The Christmas Cards

What the hell is wrong with me? I still haven't finished writing or sending my Christmas cards. In fact, I have over 50 left to write.

Every year this happens, and every year I have a series of self-abusive thoughts. "Why do you wait so long," "why do you do this at all," "just save them for next year, nobody will know," "you might as well by non-themed cards and just give up and send them in February every year anyway" and "everyone is going to make fun of you." Then I think "no, NO! The point of this is to write to people and spend a minute thinking about them. That is not a Christmas-only sentiment."
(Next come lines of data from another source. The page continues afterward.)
Definition add_tensor (t : tensor_info) (g : option group) : group :=
  let g := default (Group 0 0 0) g in
  Group (g_disk_bytes g + disk_bytes t) (g_rank_bytes g + rank_bytes_of t) (S (tensor_count g)).

Definition by_key {A} (a b : string * A) : Prop := String.leb a.1 b.1 = true.
#[global] Instance by_key_dec {A} : RelDecision (@by_key A).
Proof. intros a b. unfold by_key. apply _. Defined.

(** [aggregate]. *)
Definition aggregate (tensors : list tensor_info) : list (string * group) :=
  merge_sort by_key (fold_left (fun d t => dict_update (category t) (add_tensor t) d) tensors []).

(** The last [.experts.N.] of the line: [.*] is greedy and stops at a line feed. *)
Fixpoint last_expert (s : string) : option Z :=
  match s with
  | EmptyString => None
  | String c t =>
      let later := if Ascii.eqb c "010" then None else last_expert t in
      match later with Some e => Some e | None => fst <$> numbered_here ".experts." s end
  end.

(** [re.search(r"\.layers\.(\d+)\..*\.experts\.(\d+)\.", name)]. *)
Fixpoint layer_expert (s : string) : option (Z * Z) :=
  match (p ← numbered_here ".layers." s; e ← last_expert p.2; Some (p.1, e)) with
  | Some r => Some r
  | None => match s with String _ t => layer_expert t | EmptyString => None end
  end.

Definition add_expert (expert : Z) (bytes : Q) (l : option (list (Z * Q))) : list (Z * Q) :=
  dict_update expert (fun q => default 0 q + bytes)%Q (default [] l).

(** [routed_bytes_by_layer]. *)
Definition routed_bytes_by_layer (tensors : list tensor_info) : list (Z * list (Z * Q)) :=
  fold_left (fun d t =>
    if String.eqb (category t) "target.routed_experts" then
      match layer_expert (t_name t) with
      | Some (layer, expert) => dict_update layer (add_expert expert (rank_bytes_of t)) d
      | None => d
      end
    else d) tensors [].

(** ** Traffic *)

Definition ALWAYS_TARGET : list string := [
  "target.shared_experts"; "target.dense_mlp"; "target.kda"; "target.mla"; "target.router"; "target.norm_mhc_aux"
].

Definition group_bytes (groups : list (string * group)) (name : string) : Q :=
  match dict_find name groups with Some g => g_rank_bytes g | None => 0 end.

Definition base_bytes (target draft : list tensor_info) : Q :=
  let groups := aggregate target in
  (Qsum (map (group_bytes groups) ALWAYS_TARGET) + 2 * group_bytes groups "target.lm_head"
   + Qsum (map (fun p => g_rank_bytes p.2) (aggregate draft)))%Q.

Definition descending (a b : Q) : Prop := Qle b a.
#[global] Instance descending_dec : RelDecision descending.
Proof. intros a b. unfold descending. apply _. Defined.

(** The largest [active] experts of a layer. *)
Definition layer_bytes (active : Z) (experts : list (Z * Q)) : Q :=
  Qsum (slice_to active (merge_sort descending (map snd experts))).

(** The routed bytes of a scenario. *)
Definition routed_estimate (tensors : list tensor_info) (active : Z) : Q :=
  Qsum (map (fun p => layer_bytes active p.2) (routed_bytes_by_layer tensors)).

Record scenario := Scenario {
  active_experts : Z; total_bytes : Z; routed_bytes : Z; per_token : option (Z * Q)
}.

Definition scenario_of (target draft : list tensor_info) (accepted_per_step : option Q) (active : Z) : res scenario :=
  let routed := routed_estimate target active in
  let total := (base_bytes target draft + routed)%Q in
  let s := Scenario active (round_half_even total) (round_half_even routed) in
  match accepted_per_step with
  | None => Ok (s None)
  | Some accepted =>
      let emitted := (1 + accepted)%Q in
      per ← div_or_raise total emitted;
      Ok (s (Some (round_half_even per, emitted)))
  end.

(** [estimate_traffic]. *)
Definition estimate_traffic (target draft : list tensor_info) (active_experts : list Z) (accepted_per_step : option Q) :
    res (Z * list scenario) :=
  scenarios ← mapM (scenario_of target draft accepted_per_step) active_experts;
  Ok (round_half_even (base_bytes target draft), scenarios).

(** ** The model card *)

Definition is_char (c : ascii) (code : nat) : bool := nat_of_ascii c =? code.

(** [[^\n#]*] from here. *)
Fixpoint run (s : string) : string :=
  match s with
  | String c t => if is_char c 10 || is_char c 35 then "" else String c (run t)
  | EmptyString => ""
  end.

(** [\s*([^\n#]+)]: the blanks are given back one by one until a character is left for the group. *)
Fixpoint value (s : string) : option string :=
  match s with
  | EmptyString => None
  | String c t =>
      let here := if is_char c 10 || is_char c 35 then None else Some (run s) in
      if is_space c then match value t with Some v => Some v | None => here end else here
  end.

(** [re.search(r"(?m)^key:\s*([^\n#]+)", text)]; [start] tells that the text begins a line. *)
Fixpoint field (key : string) (start : bool) (s : string) : option string :=
  match (if start && String.prefix (key ++ ":") s then value (drop_str (S (String.length key)) s) else None) with
  | Some v => Some (strip v)
  | None => match s with String c t => field key (is_char c 10) t | EmptyString => None end
  end.

(** [read_license], of the card's text. *)
Definition read_license (card : option string) : option string :=
  text ← card;
  if negb (starts_with ("---" ++ newline) text) then None
  else
    let rest := drop_str 4 text in
    if negb (str_in (newline ++ "---") rest) then None
    else
      let frontmatter := before (newline ++ "---") rest in
      license_id ← field "license" true frontmatter;
      if negb (String.eqb (lower license_id) "other") then Some license_id
      else match field "license_name" true frontmatter with Some n => Some n | None => Some license_id end.

(** [draft_blocked] of [permission_report]. *)
Definition draft_blocked (draft_license : option string) : bool :=
  match draft_license with
  | Some l => str_in "nc-nd" (replace_all "_" "-" (lower l))
  | None => false
  end.

(** ** The report *)

Record weight_report := WeightReport {
  target_disk_bytes : Z; target_categories : list (string * group); draft_disk_bytes : Z; draft_categories : list (string * group);
  by_rank : list Z; base_per_step : Z; scenarios : list scenario; target_license : option string; draft_license : option string;
  draft_quantization_blocked : bool; unclassified : list tensor_info
}.

Definition unknown (t : tensor_info) : bool := ends_with ".unknown" (category t) || starts_with "unknown" (geometry t).

Definition resident (tensors : list tensor_info) : Q := Qsum (map rank_bytes_of tensors).

Definition rank_total (target draft : list tensor_info) (draft_tp_size : Z) (rank : nat) : Z :=
  round_half_even (resident target + if (Z.of_nat rank <? draft_tp_size)%Z then resident draft else 0)%Q.

Section report.
Context (chr : Z -> string) (py_str : json -> string).

Definition build_report (target_snapshot draft_snapshot : snapshot) (tp_size draft_tp_size : Z) (active_experts : list Z)
    (accepted_per_step : option Q) : res weight_report :=
  target ← collect_target chr py_str target_snapshot tp_size;
  draft ← collect_draft chr py_str draft_snapshot draft_tp_size;
  traffic ← estimate_traffic target draft active_experts accepted_per_step;
  let card := dict_find "README.md" draft_snapshot in
  Ok (WeightReport (Zsum (map disk_bytes target)) (aggregate target) (Zsum (map disk_bytes draft)) (aggregate draft)
        (map (rank_total target draft draft_tp_size) (seq 0 (Z.to_nat tp_size))) traffic.1 traffic.2
        (read_license (dict_find "README.md" target_snapshot)) (read_license card) (draft_blocked (read_license card))
        (base.filter unknown (target ++ draft)%list)).

Definition positive_int (s : string) : res Z :=
  parsed ← of_option ValueError (parse_int s); if (parsed <? 1)%Z then Raise ValueError else Ok parsed.

Definition active_expert_list (s : string) : res (list Z) :=
  counts ← mapM (fun part => positive_int (strip part)) (split_char ","%char s); Ok (sorted_set counts).

(** [main] after the arguments are parsed: the exit code. *)
Definition main (target_snapshot draft_snapshot : snapshot) (tp_size draft_tp_size : Z) (active_experts : list Z)
    (accepted_per_step : option Q) : res Z :=
  if (tp_size <? draft_tp_size)%Z then Raise (SystemExit "--draft-tp-size cannot exceed --tp-size")
  else if match accepted_per_step with Some a => Qltb a 0 | None => false end then Raise (SystemExit "--accepted-per-step must be >= 0")
  else
    report ← build_report target_snapshot draft_snapshot tp_size draft_tp_size active_experts accepted_per_step;
    Ok (match unclassified report with [] => 0%Z | _ => 2%Z end).

End report.

(** ** The header check *)

(** A byte of the payload in a range. *)
Definition holds (i : Z) (r : Z * Z * string) : bool := ((r.1.1 <=? i) && (i <? r.1.2))%Z.

Definition bounded (lo hi : Z) (r : Z * Z * string) : Prop := (lo <= r.1.1 /\ r.1.1 <= r.1.2 /\ r.1.2 <= hi)%Z.

(** The ranges cut [lo, hi) up: every byte is in one range, and an empty range splits none. *)
Record partition (lo hi : Z) (ranges : list (Z * Z * string)) : Prop := Partition {
  part_bounds : (lo <= hi)%Z;
  part_in : Forall (bounded lo hi) ranges;
  part_once : forall i, (lo <= i < hi)%Z -> length (base.filter (fun r => holds i r) ranges) = 1;
  part_empty : forall r e, r ∈ ranges -> e ∈ ranges -> e.1.1 = e.1.2 -> ~ (r.1.1 < e.1.1 < r.1.2)%Z
}.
I order a ton of letterpressed cards, which is my biggest personal vice. They're expensive, and I suppose they will mostly end up recycled, but to me they are the most beautiful things on earth. If I were a billionaire I would surround myself in letterpressed items. I have some letterpressed stationary, which I've never used, because I don't want to use it up. So I'm not going to waste these cards by doing a shoddy job with my letter-writing. I spend a while matching cards to people (this year I ordered a variety of about 15 different cards...overboard even by my standards), and then get to writing.

That part isn't easy, either. I want to write a good letter to everyone. I want it to be meaningful. I want to perfectly express how impactful this person or family is in my life. Somewhere in this part of the process I start to feel weird about how hard this is for me-- the art of the personal letter is eroding, I feel, and despite my four pen-pals, I can't seem to master it.

Once that's all done, the hardest part begins: tracking down addresses. I have address books and emails, but half the people I know seem to move every year. Or they get married and change their names or don't change their names, which takes some investigation, or they have a kid and I have no idea what his or her name is. Addressing the cards takes even longer than writing them.

But somewhere in this stage, looking up apartment numbers in Poland or the name of a baby boy born in upstate New York, I am slammed with how lucky I am. I know so many good people who are too cool to stand still. There are cousins I'vereconnected with and old friends I've hunted down, just so I can send them a piece of thick white paper with a pear pressed into it. My friends are librarians, food writers, parkour instructors, occupy Wall Street leaders, opera directors, opera singers, teachers, puppeteers, foundation project managers, writers, parents, kids, and professors. They are really busy. Some of them had really wonderful years and some had really terrible ones. Some of them I haven't heard from in a long time, so I have no idea how their years were at all. It's worth sending them paper and stamps and sentiment, to say, here, I still love you, you know, just a reminder.